Im Erdgeschoss nimmt sich Melchor aus der Waffenkammer seine Walther P99, 9 mm, und eine Schachtel Munition und denkt, dass er allzu lange schon nicht mehr Die Elenden gelesen hat und dass er an diesem Morgen wohl oder übel auf das gemeinsame Frühstück mit Frau und Tochter wird verzichten müssen.
In der Garage steigt er in einen Opel Corsa, verlässt das Revier in Richtung des benachbarten Spielplatzes und ruft Sargento Blai an.
»Bete, dass es wichtig ist, Sauspanier«, knurrt der Polizist, die Stimme triefend von Schlaf. »Sonst häng ich dich an den Eiern auf.«
»Zwei Leichen im Landhaus der Adells«, sagt Melchor.
»Der Adells? Welcher Adells?«
»Die von Gráficas Adell.«
»Erzähl keinen Scheiß.«
»Kein Scheiß«, sagt Melchor. »Eben hat eine Streife angerufen. Ruiz und Mayol sind schon da. Ich bin unterwegs.«
Sargento Blai, plötzlich hellwach, legt mit Anweisungen los.
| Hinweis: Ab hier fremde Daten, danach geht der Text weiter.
(* ===== verification/DavSlate.v ===== *)
(** The snapshots of a repository behind the WebDAV server: the implementation
    of [SnapshotFs] for [SlateStorage] ([bepository-storage/src/snapshot_fs.rs])
    on readers that [snapshot_reader] caches ([bepository-storage/src/api.rs]),
    and the proof that it keeps the promises of the interface.

    Requests run one after the other here; callers that race for a reader are
    in [Readers]. *)

From Stdlib Require Import ZArith Lia.
From stdpp Require Import base gmap list strings.
From S2P Require Import Prelude BepTypes Base32 Codec Kv GcState Store StoreTape StoreWp ReadOnly Snapshot.
From S2P Require Import Meta ObjectStore Activation MetaTape Registry Checkpoints Dav.

Local Open Scope Z_scope.

Module DavSlate.
Import Kv Store Meta ObjectStore Activation ReadOnly Snapshot Checkpoints Dav.

(** [DbReaderBuilder::build] for a checkpoint; [checkpoint_contents] is what the
    checkpoint pins (for the laws only). *)
Class OpenReader (OS Db : Type) := {
  open_reader : bytes -> bytes -> SE OS SlateError Db;
  checkpoint_contents : OS -> bytes -> bytes -> option contents
}.

Class OpenReaderLaws (OS Db : Type) `{ObjectStore OS, SlateDb Db, OpenReader OS Db} : Prop :=
  open_reader_law : forall sk id o c, os_healthy o -> checkpoint_contents o sk id = Some c ->
    exists o' d, open_reader sk id o = (o', Ok d) /\ os_healthy o' /\
      checkpoint_contents o' = checkpoint_contents o /\ db_contents d = c /\ db_healthy d.

Section Slate.
Context {OS Db : Type} `{!ObjectStore OS} `{!SlateDb Db} `{!OpenDb OS Db} `{!CheckpointDb OS Db} `{!OpenReader OS Db}.
Context {SC : StoreCodecs} {HF SF : Type} `{!Bloom bytes HF} `{!Bloom Z SF}.
Context {HT : HumanTime} {TM : Toml} {B64 : Base64} (sha256 : bytes -> bytes).
Context (from_timestamp : Z -> Z -> option Z).
Abbreviation Storage := (SlateStorage (OS := OS) (Db := Db) (HF := HF) (SF := SF)).

(** The storage with the readers it has opened. *)
Record SnapshotStorage := mkSnapshots { base : Storage; readers : gmap (bytes * bytes) Db }.

Abbreviation RM := (SE SnapshotStorage SnapshotError).

(** The shared block cache, for a storage that is activated. *)
Definition reader_cache (b : Storage) : Storage * result Failure unit :=
  match act b with Some _ => get_shared_db_cache sha256 b | None => (b, Ok tt) end.

(** [snapshot_reader]; the reader is the one under its key. *)
Definition snapshot_reader (sk id : bytes) : RM unit := fun s =>
  match readers s !! (sk, id) with
  | Some _ => (s, Ok tt)
  | None =>
      match reader_cache (base s) with
      | (b, Err _) => (mkSnapshots b (readers s), Err (Io "get shared db cache"))
      | (b, Ok _) =>
          match open_reader sk id (object_store b) with
          | (o, Err _) => (mkSnapshots (set_os b o) (readers s), Err (Io "open DbReader"))
          | (o, Ok d) => (mkSnapshots (set_os b o) (<[ (sk, id) := d ]> (readers s)), Ok tt)
          end
      end
  end.

Definition with_reader {A : Type} (r : SnapshotRef) (m : SE Db SnapshotError A) : RM A :=
  se_bind (snapshot_reader (folder_sk r) (snap_id r)) (fun _ s =>
    match readers s !! (folder_sk r, snap_id r) with
    | Some d => let '(d', a) := m d in (mkSnapshots (base s) (<[ (folder_sk r, snap_id r) := d' ]> (readers s)), a)
    | None => (s, Err (Io "the reader was just opened"))
    end).

#[export] Instance slate_snapshots : SnapshotFs SnapshotStorage SnapshotRef Z := {
  ref_label := folder_label;
  ref_time := snap_time;
  list_snapshots s := let '(b, r) := Checkpoints.list_snapshots (base s) in (mkSnapshots b (readers s), r);
  fs_read_dir r path := with_reader r (Snapshot.read_dir from_timestamp path);
  fs_file_metadata r path := with_reader r (Snapshot.file_metadata from_timestamp path);
  fs_read_bytes r path offset len := with_reader r (Snapshot.read_bytes path offset len)
}.

(** ** What it promises *)

Context `{!SlateDbLaws Db} `{!OpenReaderLaws OS Db}.

(** The contents of a snapshot, through its reader or in the store. *)
Definition sees (s : SnapshotStorage) (r : SnapshotRef) (c : contents) : Prop :=
  match readers s !! (folder_sk r, snap_id r) with
  | Some d => db_healthy d /\ db_contents d = c
  | None => checkpoint_contents (Db := Db) (object_store (base s)) (folder_sk r) (snap_id r) = Some c
  end.

(** The storage is not activated (as in the server), the object store does not
    fail, and each file of [fc] is in its snapshot with a time that can be
    shown. *)
Definition slate_serves (s : SnapshotStorage) (fc : SnapshotRef -> bytes -> option bytes) : Prop :=
  act (base s) = None /\ os_healthy (object_store (base s)) /\
  forall r p data, fc r p = Some data -> exists c fi ds e, sees s r c /\ holds_file c p fi ds /\ data = concat ds /\
    fs_entry_from_file_info from_timestamp (last_component p) fi = Ok e.

(** A read on the reader of a snapshot. *)
Lemma with_reader_answers {A : Type} (s : SnapshotStorage) (r : SnapshotRef) (c : contents)
  (m : SE Db SnapshotError A) (Q : result SnapshotError A -> Prop) :
  act (base s) = None -> os_healthy (object_store (base s)) -> sees s r c -> answers (S := Db) c m Q ->
  let '(s', a) := with_reader r m s in
  Q a /\ act (base s') = None /\ os_healthy (object_store (base s')) /\
  forall r' c', sees s r' c' -> sees s' r' c'.
Proof.
  intros Hact Hh Hsees Hm. unfold with_reader, se_bind, snapshot_reader.
  assert (forall o d rs, db_healthy d -> db_contents d = c -> os_healthy o ->
    checkpoint_contents (Db := Db) o = checkpoint_contents (object_store (base s)) ->
    rs !! (folder_sk r, snap_id r) = Some d ->
    (forall r' c', (folder_sk r', snap_id r') <> (folder_sk r, snap_id r) -> sees s r' c' ->
       sees (mkSnapshots (set_os (base s) o) rs) r' c') ->
    let '(s', a) := (let '(d', a) := m d in
      (mkSnapshots (set_os (base s) o) (<[ (folder_sk r, snap_id r) := d' ]> rs), a)) in
    Q a /\ act (base s') = None /\ os_healthy (object_store (base s')) /\
    forall r' c', sees s r' c' -> sees s' r' c') as Hrun.
  { intros o d rs Hd1 Hd2 Ho Hc Hrs Hother. destruct (Hm d Hd2 Hd1) as (H1 & H2 & H3). destruct (m d) as [d' a].
    cbn [fst snd] in *. split; [done|]. split; [done|]. split; [done|]. intros r' c' Hr'.
    destruct (decide ((folder_sk r', snap_id r') = (folder_sk r, snap_id r))) as [E|Hne].
    - unfold sees in *. cbn. rewrite E, lookup_insert_eq. split; [done|]. change (db_contents d' = c) in H1. rewrite H1. rewrite E in Hr'.
      destruct (readers s !! _); [destruct Hsees, Hr'|]; congruence.
    - specialize (Hother r' c' Hne Hr'). unfold sees in *. cbn in *. by rewrite lookup_insert_ne by done. }
  destruct (readers s !! (folder_sk r, snap_id r)) as [d|] eqn:Er.
  - rewrite Er. unfold sees in Hsees. rewrite Er in Hsees. destruct Hsees as [Hd1 Hd2].
    specialize (Hrun (object_store (base s)) d (readers s) Hd1 Hd2 Hh eq_refl Er).
    assert (set_os (base s) (object_store (base s)) = base s) as Eb by by destruct (base s).
    rewrite Eb in Hrun. apply Hrun. intros r' c' _. by destruct s.
  - unfold reader_cache. rewrite Hact. unfold sees in Hsees. rewrite Er in Hsees.
    destruct (open_reader_law _ _ _ _ Hh Hsees) as (o & d & -> & Ho & Hc & Hd2 & Hd1). cbn [readers base].
    rewrite lookup_insert_eq. apply Hrun; [done..|apply lookup_insert_eq|].
    intros r' c' Hne. unfold sees. cbn. rewrite lookup_insert_ne by done. by rewrite Hc.
Qed.

Lemma entry_is_file name fi e : fs_entry_from_file_info from_timestamp name fi = Ok e ->
  exists t, e = EFile name (storage.size fi) t.
Proof.
  unfold fs_entry_from_file_info. destruct (negb _); [done|]. destruct (from_timestamp _ _) as [t|]; [|done].
  cbn [ok_or rbind]. destruct (_ <? _); [done|]. intros [= <-]. by exists t.
Qed.

#[export] Instance slate_snapshots_laws : SnapshotFsLaws SnapshotStorage SnapshotRef Z slate_serves.
Proof.
  split.
  - intros s fc r p data (Hact & Hh & Hfc) Hdata. destruct (Hfc r p data Hdata) as (c & fi & ds & e & Hs & Hf & -> & He).
    pose proof (with_reader_answers s r c _ _ Hact Hh Hs (answers_file_metadata from_timestamp c p fi ds Hf)) as H.
    cbn [fs_file_metadata slate_snapshots]. destruct (with_reader r _ s) as [s' a]. destruct H as (-> & H1 & H2 & H3).
    cbn [fst snd]. split.
    + split; [done|]. split; [done|]. intros r' p' data' Hd'. destruct (Hfc r' p' data' Hd') as (c' & fi' & ds' & e' & ? & ?).
      exists c', fi', ds', e'. auto.
    + pose proof (entry_is_file _ _ _ He) as [t ->]. exists (last_component p), t. rewrite He.
      destruct Hf as (_ & _ & -> & _). done.
  - intros s fc r p data offset len (Hact & Hh & Hfc) Hdata Hoff Hlen.
    destruct (Hfc r p data Hdata) as (c & fi & ds & e & Hs & Hf & -> & He).
    pose proof (with_reader_answers s r c _ _ Hact Hh Hs (answers_read_bytes c p offset len fi ds Hf Hoff Hlen)) as H.
    cbn [fs_read_bytes slate_snapshots]. destruct (with_reader r _ s) as [s' a]. destruct H as (-> & H1 & H2 & H3).
    cbn [fst snd]. split; [|done]. split; [done|]. split; [done|]. intros r' p' data' Hd'.
    destruct (Hfc r' p' data' Hd') as (c' & fi' & ds' & e' & ? & ?). exists c', fi', ds', e'. auto.
Qed.

End Slate.

(** ** Example *)

Import MetaTape.

#[local] Existing Instance StoreTape.codecs.
#[local] Existing Instance StoreTape.laws.

(** Every checkpoint has the two-block file. *)
#[local] Instance toy_reader : OpenReader MemStore MapDb := {
  open_reader _ _ o := (o, Ok two_blocks_db);
  checkpoint_contents _ _ _ := Some (db_contents two_blocks_db)
}.
#[local] Instance toy_reader_laws : OpenReaderLaws MemStore MapDb.
Proof. intros sk id o c Ho [= <-]. by exists o, two_blocks_db. Qed.

Definition minute (t : Z) : bytes := lit "m" ++ [48 + t / 60].
Definition toy_time (s ns : Z) : option Z := Some s.
Definition snap1 : SnapshotRef := mkSnapshotRef (lit "photos") 100 (lit "folder_00000000") [1].
Definition snap2 : SnapshotRef := mkSnapshotRef (lit "photos") 70 (lit "folder_00000000") [2].
Definition snap3 : SnapshotRef := mkSnapshotRef (lit "photos") 10 (lit "folder_00000000") [3].

Abbreviation ToyStorage := (SnapshotStorage (OS := MemStore) (Db := MapDb) (HF := StoreTape.HFilter) (SF := StoreTape.SFilter)).
Definition fresh : ToyStorage := mkSnapshots (new (mkMem ∅ None false) None) ∅.

#[local] Instance toy_snapshots : SnapshotFs ToyStorage SnapshotRef Z := slate_snapshots Registry.toy_sha toy_time.
#[local] Instance toy_snapshots_laws : SnapshotFsLaws ToyStorage SnapshotRef Z (slate_serves toy_time) :=
  slate_snapshots_laws Registry.toy_sha toy_time.

Definition toy_files (r : SnapshotRef) (p : bytes) : option bytes :=
  if bool_decide (p = lit "f") then Some [10; 11; 12; 13; 14] else None.

Lemma fresh_serves : slate_serves toy_time fresh toy_files.
Proof.
  split; [done|]. split; [done|]. intros r p data. unfold toy_files. case_bool_decide as E; [|done]. subst p. intros [= <-].
  exists (db_contents two_blocks_db), two_blocks, [[10; 11; 12]; [13; 14]]. eexists.
  split; [done|]. split; [apply two_blocks_held|]. split; [done|]. vm_compute. reflexivity.
Qed.

Definition script : list FileOp :=
  [ORead 2; OSeek (Current 1); ORead 10; ORead 1; OSeek (End_ (-5)); OSeek (Current (-1)); ORead 1; OWrite [0]].

Lemma open_file_is_cursor_witness :
  exists fs' f, Dav.open (SnapshotFs0 := toy_snapshots) minute [snap1; snap2; snap3]
      (Some (lit "photos/m1/f")) (mkOptions false false false false) fresh = (fs', Ok f) /\
    file_ops (SnapshotFs0 := toy_snapshots) script (f, fs') =
      [ABytes [10; 11]; APos 3; ABytes [13; 14]; ABytes []; APos 0; AFail FsGeneralFailure; ABytes [10]; AFail FsForbidden].
Proof.
  exact (open_file_is_cursor (SnapshotFs0 := toy_snapshots) minute (slate_serves toy_time)
    fresh toy_files [snap1; snap2; snap3] (Some (lit "photos/m1/f")) snap1 (lit "f") [10; 11; 12; 13; 14] script
    fresh_serves eq_refl eq_refl ltac:(vm_compute; discriminate)
    ltac:(repeat constructor; vm_compute; discriminate)).
Defined.

Lemma listed_names_resolve_witness :
  exists l1 s' l2, [snap1; snap2; snap3] = l1 ++ s' :: l2 /\
    parse_path (SnapshotFs0 := toy_snapshots) minute (Some (lit "photos/m1")) [snap1; snap2; snap3] = Some (LSnapshot s').
Proof.
  destruct (listed_names_resolve (SnapshotFs0 := toy_snapshots) minute 0
    [snap1; snap2; snap3] fresh) as [_ H].
  { repeat constructor; (discriminate || (apply (bool_decide_unpack _); by vm_compute)). }
  destruct (H snap2) as [_ (l1 & s' & l2 & E & Hp & _)]; [right; left|]. by exists l1, s', l2.
Defined.

(** Of the checkpoints of one minute only the newest can be entered. *)
Lemma same_minute_unreachable_witness :
  match parse_path (SnapshotFs0 := toy_snapshots) minute (Some (lit "photos/m1")) [snap1; snap2; snap3] with
  | Some (LSnapshot s) | Some (SubPath s _) => s <> snap2
  | _ => True
  end.
Proof.
  apply (same_minute_unreachable (SnapshotFs0 := toy_snapshots) minute [] [snap2; snap3] snap1 snap2 (Some (lit "photos/m1")));
    [done|by vm_compute|done|apply not_elem_of_nil].
Defined.

End DavSlate.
»Erzähl mir nicht, was ich zu tun habe«, unterbricht ihn Melchor. »Nur eins: Soll ich Salom und die Kriminaltechniker anrufen?«
»Nein, das übernehme ich«, sagt Sargento Blai. »Gott und die Welt muss benachrichtigt werden. Du sichere den Tatort, sperr alles rund ums Haus ab .«
»Keine Sorge, Sargento«, unterbricht Melchor wieder. »In fünf Minuten bin ich da.«
»Gib mir eine halbe Stunde«, sagt Sargento Blai und murmelt wie zu sich selbst: »Die Adells, verdammte Scheiße. Das gibt einen Mordsskandal.«
Ohne die Sirene einzuschalten oder das Blaulicht auf das Dach des Opel Corsa zu setzen, rast Melchor durch Gandesas Straßen, zu dieser Zeit fast so verlassen wie die Treppen und Gänge des Reviers. Doch nur fast. Ab und an begegnet ihm ein Fahrradfahrer in Fahrradkluft, ein Jogger im Jogginganzug, ein Wagen, von dem man nicht weiß, ob er von einer langen Samstagnacht zurückkehrt oder einen langen Sonntag beginnt. Es wird Tag in Terra Alta. Ein aschgrauer Himmel läutet einen Morgen ohne Sonne ein, beim Hotel Piqué biegt Melchor links ab und verlässt Gandesa über die Landstraße Richtung Vilalba dels Arcs. Dort dreht er auf und nimmt wenige Minuten später einen unbefestigten Weg, der nach hundert Metern auf ein Landhaus trifft. Es ist von einer hohen Steinmauer umgeben, die oben mit Scherben gespickt und fast ganz von Efeu überwachsen ist. Das breite, braune Metalltor ist nur angelehnt, und davor steht ein Streifenwagen, dessen Blaulicht in der Morgendämmerung blinkt. Neben dem Wagen versucht Ruiz gerade eine ältere Frau mit Indio-Zügen zu trösten, die auf einer Steinbank sitzt und weint.
Melchor steigt aus und fragt, was passiert ist.
»Ich weiß es nicht«, antwortet der Streifenpolizist und deutet auf die Frau. »Das ist die Köchin des Hauses. Sie hat uns angerufen. Sie sagt, drinnen sind zwei Tote.«
Die Frau zittert am ganzen Leib, ist in Tränen aufgelöst und presst im Schoß die Hände zusammen. Melchor versucht sie zu beruhigen und stellt ihr die gleiche Frage, die er Ruiz gestellt hat, doch die Antwort ist nur ein entsetzter Blick und unverständliches Gestammel.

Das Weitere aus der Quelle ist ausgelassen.